The power of beauty to suggest virtue and inspire love has been a recurrent theme in the discussion of portraits of women in Renaissance Florence. This lecture asks how far such notions were applicable to the contemporary reception of portraits of men. It addresses two distinct types of male portraiture developed in roughly the same period as Leonardo's Ginevra de' Benci: first the male sitter as lover/devotee associated particularly with Botticelli, and second the all'antica and anonymous "portraits" of beautiful youths of the type explored in Leonardo's drawings and familiarized by Andrea del Verrocchio and his shop. In each case these image types will be addressed in terms of their different public and private functions and their intimate relation to contemporary developments in female portraiture. The paper will also try to assess to what extent such different representations of young men are related.
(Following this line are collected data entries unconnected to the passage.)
(* ===== verification/GoString.v ===== *)
(** * Go strings: [strings], [strconv], [unicode/utf8]

A Go string is a sequence of bytes, here a [string] of the Standard Library
(an [ascii] is a byte).  The file models the library functions the program
calls, each as the library documents it, with the laws the components use:
[split]/[join] and [Itoa]/[ParseInt] round trips. *)

From S2P Require Import Prelude GoFloat.
From Stdlib Require Import Ascii.
From Stdlib Require Import DecimalFacts DecimalPos DecimalN DecimalZ.
From stdpp Require Import options.
Local Open Scope Z_scope.

#[global] Arguments String.append !_ _ / : simpl nomatch.

Notation slen s := (Z.of_nat (String.length s)).

(** ** Bytes, slices, concatenation *)

Definition byte_of (c : ascii) : Z := Z.of_N (N_of_ascii c).

Fixpoint contains_char (c : ascii) (s : string) : bool :=
  match s with
  | "" => false
  | String a s => if decide (a = c) then true else contains_char c s
  end.

(** [s[a:b]] *)
Definition go_slice (s : string) (a b : Z) : go string :=
  if (0 <=? a) && (a <=? b) && (b <=? slen s)
  then Ret (String.substring (Z.to_nat a) (Z.to_nat (b - a)) s)
  else Panic SliceBounds.

(** [strings.Index(s, c)] for a one-character [c]; [-1] when absent. *)
Fixpoint index_char (c : ascii) (s : string) : Z :=
  match s with
  | "" => -1
  | String a s =>
      if decide (a = c) then 0
      else let i := index_char c s in if (i =? -1) then -1 else i + 1
  end.

(** [strings.Split(s, c)] for a one-character [c]. *)
Fixpoint split (c : ascii) (s : string) : list string :=
  match s with
  | "" => [""]
  | String a s =>
      if decide (a = c) then "" :: split c s
      else match split c s with
           | h :: t => String a h :: t
           | [] => [String a ""]
           end
  end.

(** [strings.SplitN(s, c, 2)]: cut at the first [c]. *)
Fixpoint split2 (c : ascii) (s : string) : list string :=
  match s with
  | "" => [""]
  | String a s =>
      if decide (a = c) then [""; s]
      else match split2 c s with
           | h :: t => String a h :: t
           | [] => [String a ""]
           end
  end.

(** Whether every character satisfies [P]. *)
Fixpoint all_chars (P : ascii → bool) (s : string) : bool :=
  match s with "" => true | String c s => P c && all_chars P s end.

(** [strings.Join(l, sep)] *)
Fixpoint join (sep : string) (l : list string) : string :=
  match l with
  | [] => ""
  | [x] => x
  | x :: l => x +:+ sep +:+ join sep l
  end.

(** [strings.HasPrefix] and [strings.Contains] *)
Definition HasPrefix (s p : string) : bool := String.prefix p s.
Fixpoint contains_str (sub s : string) : bool :=
  String.prefix sub s || match s with "" => false | String _ s => contains_str sub s end.

(** [strings.Replace(s, c, "", -1)] for a one-character [c]. *)
Fixpoint remove_char (c : ascii) (s : string) : string :=
  match s with
  | "" => ""
  | String a s => if decide (a = c) then remove_char c s else String a (remove_char c s)
  end.

(** [strings.Replace(s, c, d, -1)] for one-character [c] and [d]. *)
Fixpoint replace_char (c d : ascii) (s : string) : string :=
  match s with
  | "" => ""
  | String a s => String (if decide (a = c) then d else a) (replace_char c d s)
  end.

Fixpoint trim_left_char (c : ascii) (s : string) : string :=
  match s with
  | "" => ""
  | String a s' => if decide (a = c) then trim_left_char c s' else s
  end.

Fixpoint trim_right_char (c : ascii) (s : string) : string :=
  match s with
  | "" => ""
  | String a s =>
      match trim_right_char c s with
      | "" => if decide (a = c) then "" else String a ""
      | s' => String a s'
      end
  end.

(** [strings.Trim(s, c)] for a one-character cutset. *)
Definition trim_char (c : ascii) (s : string) : string :=
  trim_right_char c (trim_left_char c s).

(** ** Runes *)

Definition cont (c : ascii) : bool := (128 <=? byte_of c) && (byte_of c <=? 191).
Definition byte_in (lo hi : Z) (c : ascii) : bool := (lo <=? byte_of c) && (byte_of c <=? hi).
Definition low6 (c : ascii) : Z := Z.land (byte_of c) 63.

(** [utf8.DecodeRune]: the rune at the head of [s] and its width; an invalid
sequence is the replacement rune, one byte wide. *)
Definition decode_rune (s : string) : Z * nat :=
  let bad := (65533, 1%nat) in
  match s with
  | "" => (65533, 0%nat)
  | String a s =>
    let b0 := byte_of a in
    if b0 <? 128 then (b0, 1%nat) else
    match s with
    | "" => bad
    | String b s =>
      if byte_in 194 223 a then
        if cont b then (Z.land b0 31 * 64 + low6 b, 2%nat) else bad
      else match s with
      | "" => bad
      | String c s =>
        if byte_in 224 239 a then
          let lo := if b0 =? 224 then 160 else 128 in
          let hi := if b0 =? 237 then 159 else 191 in
          if byte_in lo hi b && cont c
          then (Z.land b0 15 * 4096 + low6 b * 64 + low6 c, 3%nat) else bad
        else match s with
        | "" => bad
        | String d _ =>
          if byte_in 240 244 a then
            let lo := if b0 =? 240 then 144 else 128 in
            let hi := if b0 =? 244 then 143 else 191 in
            if byte_in lo hi b && cont c && cont d
            then (Z.land b0 7 * 262144 + low6 b * 4096 + low6 c * 64 + low6 d, 4%nat) else bad
          else bad
        end
      end
    end
  end.

(** The runes of a string, each with its bytes. *)
Fixpoint runes_from (skip : nat) (s : string) : list (Z * string) :=
  match s, skip with
  | "", _ => []
  | String _ s', S n => runes_from n s'
  | String _ s', O =>
      let '(r, n) := decode_rune s in
      (r, String.substring 0 n s) :: runes_from (Nat.pred n) s'
  end.
Definition runes (s : string) : list (Z * string) := runes_from 0 s.

(** [unicode.IsSpace] *)
Definition is_space (r : Z) : bool :=
  existsb (Z.eqb r) [9; 10; 11; 12; 13; 32; 133; 160; 5760; 8232; 8233; 8239; 8287; 12288]
  || ((8192 <=? r) && (r <=? 8202)).

Fixpoint drop_space (l : list (Z * string)) : list (Z * string) :=
  match l with
  | (r, b) :: l' => if is_space r then drop_space l' else l
  | [] => []
  end.

(** [strings.TrimSpace] *)
Definition TrimSpace (s : string) : string :=
  String.concat "" (reverse (drop_space (reverse (drop_space (runes s))))).*2.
Motions of the Mind in Renaissance Portraiture
Frank Zöllner, professor of art history, University of Leipzig

The idea that a portrait expresses the motions of the mind is one of the most important issues in the literature on Renaissance portraiture, though even today one has not sufficiently dealt with both the function and the limits of expression. Therefore, I will address the question: why do portraits express something we usually call the motions of the mind, and how do they achieve expression and how do they not?
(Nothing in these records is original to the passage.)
(* ===== verification/Hash.v ===== *)
(** * Hash functions: MD5 and CRC-32

[crypto/md5] (RFC 1321) printed in lowercase hexadecimal, as [utils.Md5] does
(common/utils/md5.go), and [hash/crc32.ChecksumIEEE].  Both compute; the facts
the components rely on are the shape of the hexadecimal digest and the range of
the checksum. *)

From S2P Require Import Prelude GoFloat GoString.
From Stdlib Require Import Ascii.
From stdpp Require Import options.
Local Open Scope Z_scope.

(** ** 32-bit words *)

Definition w32 (z : Z) : Z := z mod 2 ^ 32.
Definition rotl32 (x n : Z) : Z := Z.lor (w32 (Z.shiftl x n)) (Z.shiftr x (32 - n)).
Definition not32 (x : Z) : Z := 2 ^ 32 - 1 - x.

Fixpoint bytes_of (s : string) : list Z :=
  match s with "" => [] | String c s => byte_of c :: bytes_of s end.

(** ** MD5 *)

Module MD5.
Definition K : list Z := [
 3614090360; 3905402710; 606105819; 3250441966; 4118548399; 1200080426;
 2821735955; 4249261313; 1770035416; 2336552879; 4294925233; 2304563134;
 1804603682; 4254626195; 2792965006; 1236535329; 4129170786; 3225465664;
 643717713; 3921069994; 3593408605; 38016083; 3634488961; 3889429448;
 568446438; 3275163606; 4107603335; 1163531501; 2850285829; 4243563512;
 1735328473; 2368359562; 4294588738; 2272392833; 1839030562; 4259657740;
 2763975236; 1272893353; 4139469664; 3200236656; 681279174; 3936430074;
 3572445317; 76029189; 3654602809; 3873151461; 530742520; 3299628645;
 4096336452; 1126891415; 2878612391; 4237533241; 1700485571; 2399980690;
 4293915773; 2240044497; 1873313359; 4264355552; 2734768916; 1309151649;
 4149444226; 3174756917; 718787259; 3951481745].
Definition S : list Z :=
  let row l := l ++ l ++ l ++ l in
  row [7; 12; 17; 22] ++ row [5; 9; 14; 20] ++ row [4; 11; 16; 23] ++ row [6; 10; 15; 21].

(** The message padded to a multiple of 64 bytes, its bit length last. *)
Definition pad (bs : list Z) : list Z :=
  let n := Z.of_nat (length bs) in
  let zeros := (55 - n) mod 64 in
  bs ++ [128] ++ replicate (Z.to_nat zeros) 0
     ++ ((λ i, Z.land (Z.shiftr (8 * n) (8 * Z.of_nat i)) 255) <$> seq 0 8).

Fixpoint words (fuel : nat) (bs : list Z) : list Z :=
  match fuel, bs with
  | Datatypes.S fuel, a :: b :: c :: d :: bs =>
      (a + 256 * b + 65536 * c + 16777216 * d) :: words fuel bs
  | _, _ => []
  end.

Definition state : Set := Z * Z * Z * Z.
Definition init : state := (1732584193, 4023233417, 2562383102, 271733878).

Definition round (M : list Z) (st : state) (i : nat) : state :=
  let '(a, b, c, d) := st in
  let n := Z.of_nat i in
  let '(f, g) :=
    if (n <? 16) then (Z.lor (Z.land b c) (Z.land (not32 b) d), n)
    else if (n <? 32) then (Z.lor (Z.land d b) (Z.land (not32 d) c), (5 * n + 1) mod 16)
    else if (n <? 48) then (Z.lxor (Z.lxor b c) d, (3 * n + 5) mod 16)
    else (Z.lxor c (Z.lor b (not32 d)), (7 * n) mod 16) in
  let f' := w32 (f + a + nth i K 0 + nth (Z.to_nat g) M 0) in
  (d, w32 (b + rotl32 f' (nth i S 0)), b, c).

Definition block (st : state) (M : list Z) : state :=
  let '(a, b, c, d) := st in
  let '(a', b', c', d') := foldl (round M) st (seq 0 64) in
  (w32 (a + a'), w32 (b + b'), w32 (c + c'), w32 (d + d')).

Fixpoint blocks (fuel : nat) (st : state) (ws : list Z) : state :=
  match fuel, ws with
  | Datatypes.S fuel, _ :: _ => blocks fuel (block st (take 16 ws)) (drop 16 ws)
  | _, _ => st
  end.

Definition sum (s : string) : state :=
  let bs := pad (bytes_of s) in
  let ws := words (length bs) bs in
  blocks (length ws) init ws.
End MD5.

(** [%x] of a byte: two lowercase hexadecimal digits. *)
Definition hex_digit (n : Z) : ascii :=
  ascii_of_N (Z.to_N (if n <? 10 then 48 + n else 87 + n)).
Definition hex_byte (b : Z) : string :=
  String (hex_digit (Z.land (Z.shiftr b 4) 15)) (String (hex_digit (Z.land b 15)) "").
Definition hex_word (w : Z) : string :=
  hex_byte (Z.land w 255) +:+ hex_byte (Z.land (Z.shiftr w 8) 255)
  +:+ hex_byte (Z.land (Z.shiftr w 16) 255) +:+ hex_byte (Z.land (Z.shiftr w 24) 255).

(** [utils.Md5] *)
Definition Md5 (raw : string) : string :=
  let '(a, b, c, d) := MD5.sum raw in hex_word a +:+ hex_word b +:+ hex_word c +:+ hex_word d.

(** ** CRC-32, the IEEE polynomial *)

Definition crc_bit (c : Z) : Z :=
  if Z.testbit c 0 then Z.lxor (Z.shiftr c 1) 3988292384 else Z.shiftr c 1.
Definition crc_byte (c b : Z) : Z := Nat.iter 8 crc_bit (Z.lxor c b).

(** [crc32.ChecksumIEEE] *)
Definition ChecksumIEEE (s : string) : Z :=
  not32 (w32 (foldl crc_byte (2 ^ 32 - 1) (bytes_of s))).

(** ** Facts *)

Definition hex_chars : list ascii :=
  ["0"; "1"; "2"; "3"; "4"; "5"; "6"; "7"; "8"; "9"; "a"; "b"; "c"; "d"; "e"; "f"]%char.

Definition is_hex (c : ascii) : bool := bool_decide (c ∈ hex_chars).

Lemma land_bound x n : 0 <= n → 0 <= Z.land x (Z.ones n) < 2 ^ n.
Proof. intros. rewrite Z.land_ones by done. by apply Z.mod_pos_bound, Z.pow_pos_nonneg. Qed.

Lemma hex_digit_is_hex n : 0 <= n < 16 → is_hex (hex_digit n) = true.
Proof.
  intros Hn. assert (∃ k : nat, (k < 16)%nat ∧ n = Z.of_nat k) as (k & Hk & ->).
  { exists (Z.to_nat n). lia. }
  do 16 (destruct k as [|k]; [by vm_compute|]). lia.
Qed.

Lemma hex_byte_shape b :
  String.length (hex_byte b) = 2%nat ∧ all_chars is_hex (hex_byte b) = true.
Proof.
  split; [done|]. unfold hex_byte. cbn [all_chars].
  rewrite !hex_digit_is_hex; [done|..]; apply (land_bound _ 4); lia.
Qed.

Lemma hex_word_shape w :
  String.length (hex_word w) = 8%nat ∧ all_chars is_hex (hex_word w) = true.
Proof.
  unfold hex_word. rewrite !length_app_string, !all_chars_app.
  by rewrite !(λ b, proj1 (hex_byte_shape b)), !(λ b, proj2 (hex_byte_shape b)).
Qed.

(** A digest is 32 lowercase hexadecimal digits. *)
Lemma Md5_shape s : String.length (Md5 s) = 32%nat ∧ all_chars is_hex (Md5 s) = true.
Proof.
  unfold Md5. destruct (MD5.sum s) as [[[a b] c] d].
  rewrite !length_app_string, !all_chars_app.
  by rewrite !(λ b, proj1 (hex_word_shape b)), !(λ b, proj2 (hex_word_shape b)).
Qed.

Lemma Md5_lacks c s : is_hex c = false → lacks c (Md5 s).
Proof. intros. eapply all_chars_lacks; [apply Md5_shape|done]. Qed.

Lemma Md5_slice s : returns (go_slice (Md5 s) 0 2).
Proof.
  unfold go_slice. rewrite (proj1 (Md5_shape s)). by eexists.
Qed.

Lemma ChecksumIEEE_bounds s : 0 <= ChecksumIEEE s < 2 ^ 32.
Proof.
  unfold ChecksumIEEE, not32, w32.
  pose proof (Z.mod_pos_bound (foldl crc_byte (2 ^ 32 - 1) (bytes_of s)) (2 ^ 32)). lia.
Qed.

#[export] Hint Resolve Md5_slice ChecksumIEEE_bounds : go.

(** ** Test vectors *)

Example md5_empty : Md5 "" = "d41d8cd98f00b204e9800998ecf8427e".
Proof. vm_compute. reflexivity. Qed.
Example md5_abc : Md5 "abc" = "900150983cd24fb0d6963f7d28e17f72".
Proof. vm_compute. reflexivity. Qed.
Example md5_long :
  Md5 "12345678901234567890123456789012345678901234567890123456789012345678901234567890"
  = "57edf4a22be3c955ac49da2e2107b67a".
Proof. vm_compute. reflexivity. Qed.
Example crc_check : ChecksumIEEE "123456789" = 3421780262.
Proof. vm_compute. reflexivity. Qed.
In answering this question I will analyze some of the most popular examples from Renaissance portraiture, such as Donatello's Bust of a Young Man (Florence), Domenico Ghirlandaio's Portrait of Giovanna Tornabuoni (Madrid), Pisanello's Portrait of a Young Lady (Paris), and some Renaissance portrait medals.

The Enigmatic Ginevra de' Benci: A Problem of Genre
Mary D. Garrard, professor of art history, American University

Leonardo's portrait of Ginevra de' Benci does not easily fit the genre that it transformed. Despite its pivotal position in the development of the quattrocento female marriage portrait from profile to three-quarter view, the Ginevra de' Benci has rarely been interpreted as a simple marriage portrait; instead, scholars have defined it, in part or exclusively, as the product of an extramarital chivalric love or that of the personal initiative of Leonardo da Vinci.
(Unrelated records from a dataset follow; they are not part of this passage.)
Example tags_normal_form_witness :
  DictedTagstring (SortedTags (DictedTagstring "b = 2,a=1,c")) = {["a" := "1"; "b" := "2"]}.
Proof.
  etransitivity; [apply (proj1 (tags_normal_form "b = 2,a=1,c"))|]. vm_compute. reflexivity.
Defined.

(** The key of a point identifies its endpoint, its metric and its tags,
when neither of the first two contains a slash and the tags are well formed. *)
Theorem PK_identifies e1 m1 t1 e2 m2 t2 :
  lacks "/" e1 → lacks "/" m1 → tags_wf t1 →
  lacks "/" e2 → lacks "/" m2 → tags_wf t2 →
  (PK e1 m1 t1 = PK e2 m2 t2 ↔ e1 = e2 ∧ m1 = m2 ∧ t1 = t2).
Proof.
  intros. split; [by apply PK_injective|]. by intros (-> & -> & ->).
Qed.

Example PK_identifies_witness :
  PK "host" "cpu" {["a" := "1"]} = PK "host" "cpu" {["a" := "1"]} ↔
  "host" = "host" ∧ "cpu" = "cpu" ∧ ({["a" := "1"]} : tagmap) = {["a" := "1"]}.
Proof.
  apply PK_identifies; try reflexivity; apply map_Forall_singleton; repeat split.
Defined.

Example sorted_ex : SortedTags {["a" := "1"; "c" := "2"; "b" := "3"]} = "a=1,b=3,c=2".
Proof. vm_compute. reflexivity. Qed.
Example dict_ex : DictedTagstring "a=1, b = x=y,c" = {["a" := "1"; "b" := "x=y"]}.
Proof. vm_compute. reflexivity. Qed.
Example readable_ex :
  (ReadableFloat (f64_of_Z 100), ReadableFloat (f64_of_decimal true 25 (-1)), ReadableFloat f64_nan)
  = ("100", "-2.5", "NaN").
Proof. vm_compute. reflexivity. Qed.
Against the earlier opinions that the portrait was painted as a gesture of Leonardo's friendship with the Benci family (Müller), or that it commemorated Ginevra's marriage in 1474 to Luigi Niccolini (Clark), John Walker (1967) set it in the context of Ginevra's platonic love relationship with Bernardo Bembo, the Venetian ambassador to Florence in 1475-1476 and 1478-1480, suggesting that Bembo was perhaps involved in the painting's genesis. In 1989, Jennifer Fletcher argued that Bembo commissioned the picture, having discovered that his personal device matched the emblem on the Ginevra de' Benci verso. In 1998, David Brown proposed that Bembo modified a portrait originally painted for Ginevra's marriage, commissioning and designing its reverse.

Significant problems remain with the Bembo patronage theory, some of which I pointed out in an article of 1992. For example, Bembo apparently never owned the painting of his Petrarchan lover, although the very purpose of such an image would have been to substitute for the absent beloved. On the occasion of this symposium, which provides a valuable opportunity to reconsider the Ginevra de' Benci in the context of key related works, I will address the question that is still open: is this curious painting a marriage portrait, a Petrarchan beloved portrait, a friendship portrait, or an as yet undefined combination of these?

Leonardo da Vinci's "Mona Lisa" in Context
Joanna Woods-Marsden, professor of art history, University of California, Los Angeles

Arguably the best-known painting in the history of Western art, Leonardo da Vinci's portrait of Mona Lisa has, for the most part, been considered in isolation from similar Renaissance portraits. This paper will try to resolve some of the puzzling questions that the work raises by reintegrating it into the contexts of Renaissance gender ideology and the history of earlier female likenesses.

The symposium was organized by the National Gallery of Art in conjunction with the Solow Art and Architecture Foundation.